Dalam hal hubungan sosial, bertahun-tahun orang-orang jahiliyah saling berperang untuk membela nasionalisme sempit mereka. Tetapi Rasulullah saw datang dengan ajaran baru: "Barang Siapa menyeru kepada ashobiyyah (nasionalisme sempit, kesukuan), ia bukan golongan kami". Tentu saja ide itu dipandang asing.

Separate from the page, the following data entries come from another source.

Lemma segment_mark_all schema id docs dir marked : forall b d,
  segment_on_disk schema id docs b dir d -> dir ∈ dk_dirs d ->
  exists d' b', io_fold (fun (_ : unit) j => _ ← mark_deleted dir j; mret tt) tt marked d
      = (d', Ret tt) /\ segment_on_disk schema id docs b' dir d' /\
    forall x, rb_contains b' x = bool_decide (x ∈ marked) || rb_contains b x.
Proof.
  induction marked as [|j marked IH]; intros b d Hs Hdir.
  { exists d, b. split_and!; [done|done|]. intros x.
    by rewrite bool_decide_false by apply not_elem_of_nil. }
  destruct (segment_mark_deleted _ _ _ _ _ _ j Hs Hdir) as (d1 & b1 & Hm & Hs1 & Hd1 & Hb1 & _).
  destruct (IH b1 d1 Hs1) as (d' & b' & Hf & Hs' & Hb'); [by rewrite Hd1|].
  exists d', b'. split_and!; [|done|].
  - cbn [io_fold]. erewrite io_bind_ret; [exact Hf|]. by erewrite io_bind_ret by exact Hm.
  - intros x. rewrite Hb', Hb1. apply eq_true_iff_eq.
    rewrite !orb_true_iff, !bool_decide_eq_true, elem_of_cons, Z.eqb_eq. intuition congruence.
Qed.

Lemma write_mark_open_holds schema id docs marked dir d :
  segment_fits schema docs -> dir <> [] -> dk_files d !! join dir "deletions.bin" = None ->
  exists d' r b, write_mark_open schema id docs marked dir d = (d', Ret r) /\
    segment_holds schema r docs b /\
    forall x, rb_contains b x = bool_decide (x ∈ marked).
Proof.
  intros Hfit Hdir Hnone.
  destruct (sw_write_spec schema id docs dir d Hfit Hdir Hnone) as (d1 & Hw & Hs & _ & Hdirs & _).
  destruct (segment_mark_all _ _ _ _ marked _ _ Hs) as (d2 & b & Hm & Hs2 & Hb).
  { rewrite Hdirs. pose proof (elem_of_prefixes_self dir Hdir). set_solver. }
  destruct (segment_open _ _ _ _ _ _ Hs2) as (r & Ho & _ & _ & Hr).
  exists d2, r, b. split_and!; [|done|].
  - unfold write_mark_open. erewrite io_bind_ret by exact Hw.
    erewrite io_bind_ret by exact Hm. exact Ho.
  - intros x. by rewrite Hb, rb_contains_new, orb_false_r.
Qed.
End Claims.

(** C31: end to end for a segment: after writing documents, marking some deleted
    and opening the directory, a term query returns exactly one posting per
    live document containing the term, in document order, with the term's
    frequency capped at 255 and the document's length (and [None] when no
    document ever contained it), and [get_doc] returns the live documents. *)
Theorem segment_search_correct `{ILL : IndexLaws} (schema : IndexSchema) (id : string)
    (docs : list Document) (marked : list Z) (dir : path) (d : Disk) :
  segment_fits schema docs -> dir <> [] -> dk_files d !! join dir "deletions.bin" = None ->
  exists d' r, write_mark_open schema id docs marked dir d = (d', Ret r) /\
    (forall i, 0 <= i -> get_doc r i =
       Ret (if bool_decide (i ∈ marked) then None else docs !! Z.to_nat i)) /\
    (forall t, exists o, search_term r t = Ret o /\
       match expected_postings (text_analyzers schema) docs t with
       | [] => o = None
       | ps => exists pl, o = Some pl /\
           postings pl = filter (fun p => p_doc_id p ∉ marked) ps
       end).
Proof.
  intros Hfit Hdir Hnone.
  destruct (write_mark_open_holds schema id docs marked dir d Hfit Hdir Hnone)
    as (d' & r & b & Hrun & Hr & Hb).
  exists d', r. split_and!; [done| |].
  - intros i Hi. by rewrite (get_doc_spec schema r docs b), Hb.
  - intros t. destruct (search_term_postings schema r docs b Hr t) as (o & Ho & Hps).
    exists o. split; [done|]. destruct (expected_postings _ _ _); [done|].
    destruct Hps as (pl & -> & Hpl). exists pl. split; [done|]. rewrite Hpl.
    apply list_filter_iff. intros q. rewrite Hb. apply bool_decide_eq_false.
Qed.

(** the filters of a segment return exactly the live documents whose
    attribute matches, and [all_live_docs] the documents not deleted. *)
Theorem segment_filters_correct `{ILL : IndexLaws} (schema : IndexSchema) (id : string)
    (docs : list Document) (marked : list Z) (dir : path) (d : Disk) :
  segment_fits schema docs -> dir <> [] -> dk_files d !! join dir "deletions.bin" = None ->
  exists d' r, write_mark_open schema id docs marked dir d = (d', Ret r) /\
    (forall x, rb_contains (all_live_docs r) x = true <->
       0 <= x < Z.of_nat (length docs) /\ x ∉ marked) /\
    (forall field v x, field ∈ (keyword_writers_new schema).*1 ->
       rb_contains (sr_filter_eq r field v) x = true <->
         x ∉ marked /\ exists doc, 0 <= x /\ docs !! Z.to_nat x = Some doc /\
           keyword_value field doc = Some v) /\
    (forall field gte lte x, field ∈ (numeric_writers_new schema).*1 ->
       rb_contains (sr_filter_range r field gte lte) x = true <->
         x ∉ marked /\ exists doc v, 0 <= x /\ docs !! Z.to_nat x = Some doc /\
           numeric_value field doc = Some v /\
           (forall m, gte = Some m -> f_ge v m = true) /\
           (forall m, lte = Some m -> f_le v m = true)).
Proof.
  intros Hfit Hdir Hnone.
  destruct (write_mark_open_holds schema id docs marked dir d Hfit Hdir Hnone)
    as (d' & r & b & Hrun & Hr & Hb).
  exists d', r. split_and!; [done|..].
  - intros x. by rewrite (all_live_docs_spec schema r docs b Hr), Hb, bool_decide_eq_false.
  - intros field v x Hf. by rewrite (sr_filter_eq_spec schema r docs b Hr), Hb, bool_decide_eq_false.
  - intros field gte lte x Hf.
    by rewrite (sr_filter_range_spec schema r docs b Hr), Hb, bool_decide_eq_false.
Qed.

Section Witness.
Import TestLibs.

Definition sample_docs : list Document :=
  [sample_doc 7 "red shoes shoe"; sample_doc 8 "blue hat"; sample_doc 9 "shoe"].

Lemma sample_fits : segment_fits default_product_schema sample_docs.
Proof.
  split; [vm_decide|]. exists ((fun doc => bits_of (encode doc)) <$> sample_docs).
  split; [|vm_decide]. repeat constructor; vm_compute; reflexivity.
Qed.

Lemma segment_search_correct_witness :
  expected_postings (text_analyzers default_product_schema) sample_docs "shoe" =
    [mkPosting 0 2 4; mkPosting 2 1 2] /\
  exists d' r, write_mark_open default_product_schema "s" sample_docs [2] ["s"] disk_empty
      = (d', Ret r) /\
    exists o, search_term r "shoe" = Ret o /\
      exists pl, o = Some pl /\ postings pl = [mkPosting 0 2 4].
Proof.
  split; [vm_compute; reflexivity|].
  destruct (segment_search_correct default_product_schema "s" sample_docs [2] ["s"] disk_empty)
    as (d' & r & H1 & _ & H2).
  - exact sample_fits.
  - done.
  - reflexivity.
  - exists d', r. split; [exact H1|]. destruct (H2 "shoe") as (o & Ho & Hp).
    exists o. split; [exact Ho|exact Hp].
Defined.

Lemma segment_filters_correct_witness :
  exists d' r, write_mark_open default_product_schema "s" sample_docs [2] ["s"] disk_empty
      = (d', Ret r) /\
    (rb_contains (all_live_docs r) 1 = true <-> 0 <= 1 < 3 /\ 1 ∉ [2]).
Proof.
  destruct (segment_filters_correct default_product_schema "s" sample_docs [2] ["s"] disk_empty)
    as (d' & r & H1 & H2 & _).
  - exact sample_fits.
  - done.
  - reflexivity.
  - exists d', r. split; [exact H1|exact (H2 1)].
Defined.
End Witness.

(** ** Filters of any field *)
Section AnyFilter.
Context `{ILL : IndexLaws}.
Context (schema : IndexSchema) (r : SegmentReader) (docs : list Document) (b : RoaringBitmap).
Context (Hr : segment_holds schema r docs b).

Definition keyword_field (field : string) : Prop := field ∈ (keyword_writers_new schema).*1.
Definition numeric_field (field : string) : Prop := field ∈ (numeric_writers_new schema).*1.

Dalam aspek moral, agama Allah mengajarkan menjauhi zina. Padahal perzinaan adalah mode yang umum. Bahkan ada pemuda yang hatinya telah tersentuh Islam dan hendak bersyahadat di hadapan Nabi saw, namun minta dispensasi agar dibolehkan tetap berzina, Pemuda itu akhirnya mengurungkan niatnya, setelah Rasulullah menasehati dengan lembut. Rasul meminta pemuda itu membayangkan bagaimana bila perempuan yang dizinai itu ibu, adik, atau bibinya sendiri.
Mempertontonkan bagian-bagian aurat adalah biasa bagi wanita-wanita jahiliyah. Menurut berita Sirah, hiburan-hiburan di pasar syair Ukaz–sebuah night club kenamaan di metropolitan Makkah waktu itu–didominasi oleh perempuan dengan aurat yang tersingkap. Tetapi Allah SWT memerintahkan kepada wanita beriman agar rapat-rapat menutup aurat. Di sektor ekonomi, sistem keuangan riba adalah hal yang lumrah mereka jalani. Namun Islam dengan tegas menyebutnya sebagai sesuatu yang haram (QS Al-Baqarah: 275).
Masih banyak lagi contoh, betapa Islam menjadi barang asing di awal penyebarannya. Itulah ghurbah (keterasingan) Islam generasi pertama. Keadaan demikian akan berulang di zaman berikutnya, seperti yang bisa kita rasakan saat ini. Bila Islam diterapkan secara murni dan konsekuen, akan banyak yang menganggapnya aneh dan asing. Saat ini umat Islam banyak yang terbiasa dengan peradaban yang bukan Islam. Tauhid mereka belum murni. Banyak yang masih menyembah berhala-berhala tradisional maupun berhala kontemporer. Nasionalisme sempit, kesukuan, kebobrokan akhlak, ekonomi riba, adalah arus utama dalam kehidupan. Sementara yang justru Islami selalu dimarjinalkan, diberi tempat di pinggiran saja.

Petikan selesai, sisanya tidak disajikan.